Lemma queue_within_ceiling_witness :
  Z.of_nat (length (queue QueueSamples.nearly_full_queue))
    <= maxQueueSize QueueSamples.nearly_full_queue /\
  let st' := Js.final_state
               (add 1700000000500 "zzz" (Js.Obj []) QueueSamples.nearly_full_queue) in
  Z.of_nat (length (queue st')) <= maxQueueSize st'.
Proof.
  assert (H : Z.of_nat (length (queue QueueSamples.nearly_full_queue))
              <= maxQueueSize QueueSamples.nearly_full_queue)
    by (vm_compute; discriminate).
  split; [exact H|].
  exact (proj1 (proj1 (queue_within_ceiling 1700000000500 "zzz" (Js.Obj [])
                         QueueSamples.nearly_full_queue H))).
Defined.

(** X6.  The hourly sweep keeps exactly the failure-log entries that failed
    within the last hour and touches neither the queue nor the counters;
    sweeping again at the same instant changes nothing, and a sweep followed
    by a later sweep leaves what the later sweep alone would. *)
Theorem cleanupFailedItems_keeps_recent (now : Z) (st : State) :
  (forall k fi,
     failedItems (cleanupFailedItems now st) !! k = Some fi <->
     failedItems st !! k = Some fi /\ now - 3600000 <= failedAt fi)
  /\ queue (cleanupFailedItems now st) = queue st
  /\ stats (cleanupFailedItems now st) = stats st
  /\ processing (cleanupFailedItems now st) = processing st
  /\ cleanupFailedItems now (cleanupFailedItems now st) = cleanupFailedItems now st
  /\ (forall later, now <= later ->
        cleanupFailedItems later (cleanupFailedItems now st) = cleanupFailedItems later st).
Proof.
  assert (Hlookup : forall t s k fi,
            failedItems (cleanupFailedItems t s) !! k = Some fi <->
            failedItems s !! k = Some fi /\ t - 3600000 <= failedAt fi).
  { intros t s k fi. unfold cleanupFailedItems. simpl.
    rewrite map_lookup_filter_Some. simpl. split; intros [H1 H2]; (split; [done|lia]). }
  assert (Hcompose : forall t1 t2, t1 <= t2 ->
            cleanupFailedItems t2 (cleanupFailedItems t1 st) = cleanupFailedItems t2 st).
  { intros t1 t2 Hle.
    assert (Hmap : failedItems (cleanupFailedItems t2 (cleanupFailedItems t1 st))
                   = failedItems (cleanupFailedItems t2 st)).
    { apply map_eq. intros k. apply option_eq. intros fi.
      rewrite !Hlookup. split; [tauto|]. intros [H1 H2]. repeat split; auto. lia. }
    unfold cleanupFailedItems in *. simpl in *. by rewrite Hmap. }
  split; [apply Hlookup|]. split; [done|]. split; [done|]. split; [done|].
  split; [by apply Hcompose|]. intros later Hle. by apply Hcompose.
Qed.

End QueueBounds.

(** * Further properties of the storage facade *)

Section FacadeLocks.

Import StorageService FacadeSpec FacadeMore.

(** X7.  The synchronization lock of a key is taken exactly when it is
    free; once an attempt was made the lock is held, and a further attempt
    fails and changes nothing; releasing frees it for the next attempt; the
    locks of other keys are not affected. *)
Theorem lock_is_exclusive (key : string) (st : State) :
  snd (acquireLock key st) = negb (held key st)
  /\ (let st1 := fst (acquireLock key st) in
      held key st1 = true /\ acquireLock key st1 = (st1, false))
  /\ held key (releaseLock key st) = false
  /\ snd (acquireLock key (releaseLock key st)) = true
  /\ (forall other, other <> key ->
        held other (fst (acquireLock key st)) = held other st /\
        held other (releaseLock key st) = held other st).
Proof.
  assert (Hrel : held key (releaseLock key st) = false).
  { unfold held, releaseLock. simpl. by rewrite lookup_delete_eq. }
  split; [|split; [|split; [|split]]].
  - unfold acquireLock. by destruct (held key st).
  - cbv zeta. unfold acquireLock. destruct (held key st) eqn:Hh; simpl.
    + by rewrite Hh.
    + assert (Hnow : held key (set_syncLock (<[key:=true]> (syncLock st)) st) = true).
      { unfold held. simpl. by rewrite lookup_insert_eq. }
      by rewrite Hnow.
  - exact Hrel.
  - unfold acquireLock. by rewrite Hrel.
  - intros other Hne. split.
    + unfold acquireLock. destruct (held key st); [done|].
      unfold held. simpl. by rewrite lookup_insert_ne.
    + unfold held, releaseLock. simpl. by rewrite lookup_delete_ne.
Qed.

Lemma queueSync_other_type type other op now st :
  other <> type ->
  bucket other (queueSync type op now st) = bucket other st /\
  held other (queueSync type op now st) = held other st /\
  lastSync (queueSync type op now st) !! other = lastSync st !! other.
Proof.
  intros Hne. unfold queueSync.
  assert (He : bucket other (enqueue type op st) = bucket other st)
    by (by apply bucket_enqueue_ne).
  destruct (syncInterval (enqueue type op st) <? _); [|by rewrite He].
  destruct (held type (enqueue type op st)) eqn:Hh.
  - rewrite processSyncQueue_held by done. by rewrite He.
  - destruct (processSyncQueue_free type now (enqueue type op st) Hh)
      as (_ & _ & _ & _ & _ & _ & _ & Hother).
    destruct (Hother other Hne) as (H1 & H2 & H3). rewrite H1, H2, H3. by rewrite He.
Qed.

(** X8.  The synchronization buckets are independent of each other: a flush
    or a [queueSync] of one type leaves the pending operations, the lock and
    the last flush instant of every other type as they were. *)
Theorem buckets_are_independent (type other : string) (now : Z) (st : State) :
  other <> type ->
  (bucket other (processSyncQueue type now st) = bucket other st /\
   held other (processSyncQueue type now st) = held other st /\
   lastSync (processSyncQueue type now st) !! other = lastSync st !! other)
  /\
  (forall op,
     bucket other (queueSync type op now st) = bucket other st /\
     held other (queueSync type op now st) = held other st /\
     lastSync (queueSync type op now st) !! other = lastSync st !! other).
Proof.
  intros Hne. split.
  - destruct (held type st) eqn:Hh.
    + by rewrite processSyncQueue_held.
    + destruct (processSyncQueue_free type now st Hh) as (_ & _ & _ & _ & _ & _ & _ & Hother).
      by apply Hother.
  - intros op. by apply queueSync_other_type.
Qed.

Lemma buckets_are_independent_witness :
  "price" <> "config" /\
  bucket "price"
    (queueSync "config" FacadeSamples.op_A StoreSamples.t0
       (enqueue "price" FacadeSamples.op_B FacadeSamples.fresh))
  = bucket "price" (enqueue "price" FacadeSamples.op_B FacadeSamples.fresh).
Proof.
  assert (H : "price" <> "config") by discriminate.
  split; [exact H|].
  exact (proj1 (proj2 (buckets_are_independent "config" "price" StoreSamples.t0
                         (enqueue "price" FacadeSamples.op_B FacadeSamples.fresh) H)
                      FacadeSamples.op_A)).
Defined.

Lemma applied_app d1 d2 s : applied (d1 ++ d2) s = applied d2 (applied d1 s).
Proof. unfold applied. by rewrite foldl_app. Qed.

Lemma applied_at ops now s :
  applied ((fun op => (op, now)) <$> ops) s = run_operations ops now s.
Proof.
  revert s. induction ops as [|op ops IH]; intros s; [done|].
  change (applied ((fun op => (op, now)) <$> op :: ops) s)
    with (applied ((fun op => (op, now)) <$> ops) (invoke op now s)).
  by rewrite IH.
Qed.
• • •
ABOUT THIS TASK => I need every line from the material that contains the word "price".

YOUR SOLUTION =>
  "price" <> "config" /\
  bucket "price"
       (enqueue "price" FacadeSamples.op_B FacadeSamples.fresh))
  = bucket "price" (enqueue "price" FacadeSamples.op_B FacadeSamples.fresh).
  assert (H : "price" <> "config") by discriminate.
  exact (proj1 (proj2 (buckets_are_independent "config" "price" StoreSamples.t0
                         (enqueue "price" FacadeSamples.op_B FacadeSamples.fresh) H)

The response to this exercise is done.